I originally watched Long Dream a while ago but decided to give it another look since I'm in the middle of David Kalat's J-Horror book and it's making me nostalgic for movies I haven't seen in a decade. I have very fond memories of being in less-than-ideal situations during which I spent my free time reading volumes and volumes of Junji Ito - wasting an entire day reading Hellstar Remina in the spare room of my grandmother's apartment was a formative time for me. That being said, I don't remember Long Dream well enough to compare it to this film, so I'm going to leave that aside and focus on the movie alone.

Conceptually - and this is where it does owe a debt to the original Ito manga, of course - you can't really get more unsettling than this. The idea of people having "long dreams" where they live enormous chunks of time somewhere outside of physical reality while their bodies appear asleep to outside observers is downright horrifying. It starts with relatively small spans - a week, a month, a year - but then devolves into scenarios of unimaginable torture. Spending eight years of objective time searching for a bathroom. Experiencing every second of a dream in which you're a soldier hiding out in the jungle forced to auto-cannibalize to stay alive. And all the while gradually mutating into some other form of humanity the further into the future you go, becoming unrecognizable, a thing from another time, another place, alienated from everyone you may once have known.

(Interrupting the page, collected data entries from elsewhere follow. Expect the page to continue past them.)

(** ** Witnesses *)

Definition demo_list_config : BlocklistConfig :=
  {| blocklist_sources := ["https://lists.example/hosts"%rs];
     blocklist_trusted_rpz_sources := []; blocklist_local_files := ["a.txt"%rs];
     blocklist_block_response := Nxdomain; blocklist_sinkhole_ip := "0.0.0.0"%rs;
     blocklist_reload_interval_secs := 0; blocklist_fetch_timeout_ms := 0;
     blocklist_max_fetch_bytes := 32; blocklist_allowlist := [];
     blocklist_block_cname_cloaking := true; blocklist_response_ip_denylist := [];
     blocklist_regex_rules := []; blocklist_groups := [] |}.

(** First both sources are there; then the file is gone and the server says 503. *)
Definition demo_rounds : list ((nat → Env) * Z) :=
  [ (λ _, {| env_file := λ _, Some (as_bytes "ads.example.com"%rs);
             env_http := λ _ _, HttpReply 200 None [Some (as_bytes "bad."%rs);
                                                    Some (as_bytes "example.org"%rs)] |}, 1);
    (λ _, {| env_file := λ _, None; env_http := λ _ _, HttpReply 503 None [] |}, 2) ].

Example demo_first_read :
  current_feed demo_list_config demo_rounds 0
  = [("ads.example.com"%rs, Trusted); ("bad.example.org"%rs, Untrusted)].
Proof. vm_compute. reflexivity. Qed.

Lemma reloads_serve_latest_witness :
  @blocked_by ascii_only RegexRules.literal_regex (current_feed demo_list_config demo_rounds 0) []
    (engine_regex_rules (@new ascii_only RegexRules.literal_regex demo_list_config 0))
    "bad.example.org"%rs.
Proof.
  apply (proj1 (@reloads_serve_latest ascii_only RegexRules.literal_regex demo_list_config 0
    demo_rounds (NoDup_nil_2)) "Bad.Example.org."%rs eq_refl).
  vm_compute. reflexivity.
Defined.

Lemma loader_memory_bounded_witness :
  (size (last_good (@run_rounds ascii_only RegexRules.literal_regex demo_list_config 0
    demo_rounds).1) ≤ 2)%nat.
Proof.
  apply (@loader_memory_bounded ascii_only RegexRules.literal_regex demo_list_config 0 demo_rounds
    NoDup_nil_2). vm_compute. discriminate.
Defined.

While Long Dream does get the point of this scenario's implications across quite well, I think it fumbles a bit in trying to stretch out the manga to even the short length of the film. Dr. Kuroda's (weird-ass) personal life isn't a part of the original manga, although his questionable medical ethics were, and while it does provide more depth to the story and a slightly disquieting sense that the "long dreams" cannot be contained to one person, it's also just kinda your run-of-the-mill Dead Wife Backstory that I didn't feel particularly engaged with, capped off with an ending that in anything else would have been an unforgivable cliche but actually kind of works here.

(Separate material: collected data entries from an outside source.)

Lemma overlap_inv_step events ev :
  let s := overlap (rounds_new c t) events in
  NoDup (group_name <$> blocklist_groups c) → overlap_inv events s →
  overlap_inv (events ++ [ev]) (round_step s ev).
Proof.
  intros s Hn Hi. destruct ev as [id|id env now]; [by apply overlap_inv_start|].
  pose proof Hi as [_ Hc _ _ Hr _]. destruct (rs_active s !! id) as [[i p]|] eqn:Hid.
  2: { apply overlap_inv_same; [done|..]; fold s; unfold took, round_step; by rewrite Hid. }
  destruct (Hr _ _ _ Hid) as (sl & k0 & k & atts & Hb & Hg & Htr & Hleft). pose proof (proj1 Hb) as Hsl.
  assert (Step id env now ∈ events ++ [Step id env now]) as Hin by (apply elem_of_app; right; by left).
  destruct p as [[|path files] got|path res files got|[|a results] got]; cbn [left_over got_of] in Hleft, Hg.
  - destruct Hleft as [Hle Hd]. symmetry in Hd. apply (f_equal length) in Hd. rewrite length_drop in Hd. cbn in Hd.
    apply (overlap_inv_quiet events id env now i (Results (fetch_all env (blocklist_max_fetch_bytes c) sl) got) Hi);
      fold s; [unfold took; by rewrite Hid|unfold round_step; by rewrite Hid, Hc, Hsl|].
    exists sl, k0, k, atts. split; [by apply begins_more|]. split; [by apply gathers_more|].
    split; [by apply tried_more|]. split; [unfold fetch_all; rewrite length_imap; lia|].
    intros j a Ha%remote_attempt. exists id, env, now, sl. replace (length atts) with (length (sl_files sl)) by lia.
    done.
  - destruct Hleft as [Hle Hd]. destruct (file_attempt env (blocklist_max_fetch_bytes c) sl _ _ _ Hle Hd) as (Ha & Hlt & Hd').
    apply (overlap_inv_quiet events id env now i (FileRead path (read_local env (blocklist_max_fetch_bytes c) path) files got) Hi);
      fold s; [unfold took; by rewrite Hid|unfold round_step; by rewrite Hid, Hc|].
    exists sl, k0, k, atts. split; [by apply begins_more|]. split; [by apply gathers_more|].
    split; [by apply tried_more|]. split; [by exists id, env, now, sl|done].
  - destruct Hleft as (Ha & Hlt & Hd).
    apply (overlap_inv_take events id env now i (local path res) got (Files files) sl k0 k atts Hi);
      fold s; try done; try (unfold took, round_step; by rewrite Hid).
  - by apply (overlap_inv_publish events id env now i got).
  - destruct Hleft as [Hlen Ha].
    apply (overlap_inv_take events id env now i a got (Results results) sl k0 k atts Hi);
      fold s; try done; try (unfold took, round_step; by rewrite Hid).
    + replace (length atts) with (length atts + 0)%nat by lia. by apply Ha.
    + intros got'. split; [done|]. split; [cbn [length] in Hlen; lia|]. intros j b Hj.
      replace (S (length atts) + j)%nat with (length atts + S j)%nat by lia. by apply Ha.
Qed.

But isn't it spooky? The little details are where the movie really gets you. If I may be allowed to get into the weeds a bit here, I think the reason why watching Mukouda slowly mutate as he experiences jaunts further and further into the future is the same reason why séances and Victorian spirit mediums were so effective (setting aside the overwhelming need people felt to contact their deceased loved ones). You, an outsider (Mukouda's medical team), are witnessing a medium (Mukouda) engage not bodily but mentally with another place or another plane of existence that is forbidden to you, and the only testament to what that place is like is the medium's reaction. Us normal people cannot go there, but we can watch someone else go there. But because Mukouda's mental state eventually begins to deteriorate, we don't really even get clear testimony of where he's going, and that makes it scarier. All we can tell is that it's someplace where humans have become very, very different from what they are now.

After this, I think Uzumaki is due for a rewatch and possibly a re-read as well, although based on other people's accounts, the anime adaptation was so profoundly disappointing that it will not be part of my Uzumaki experience going forward.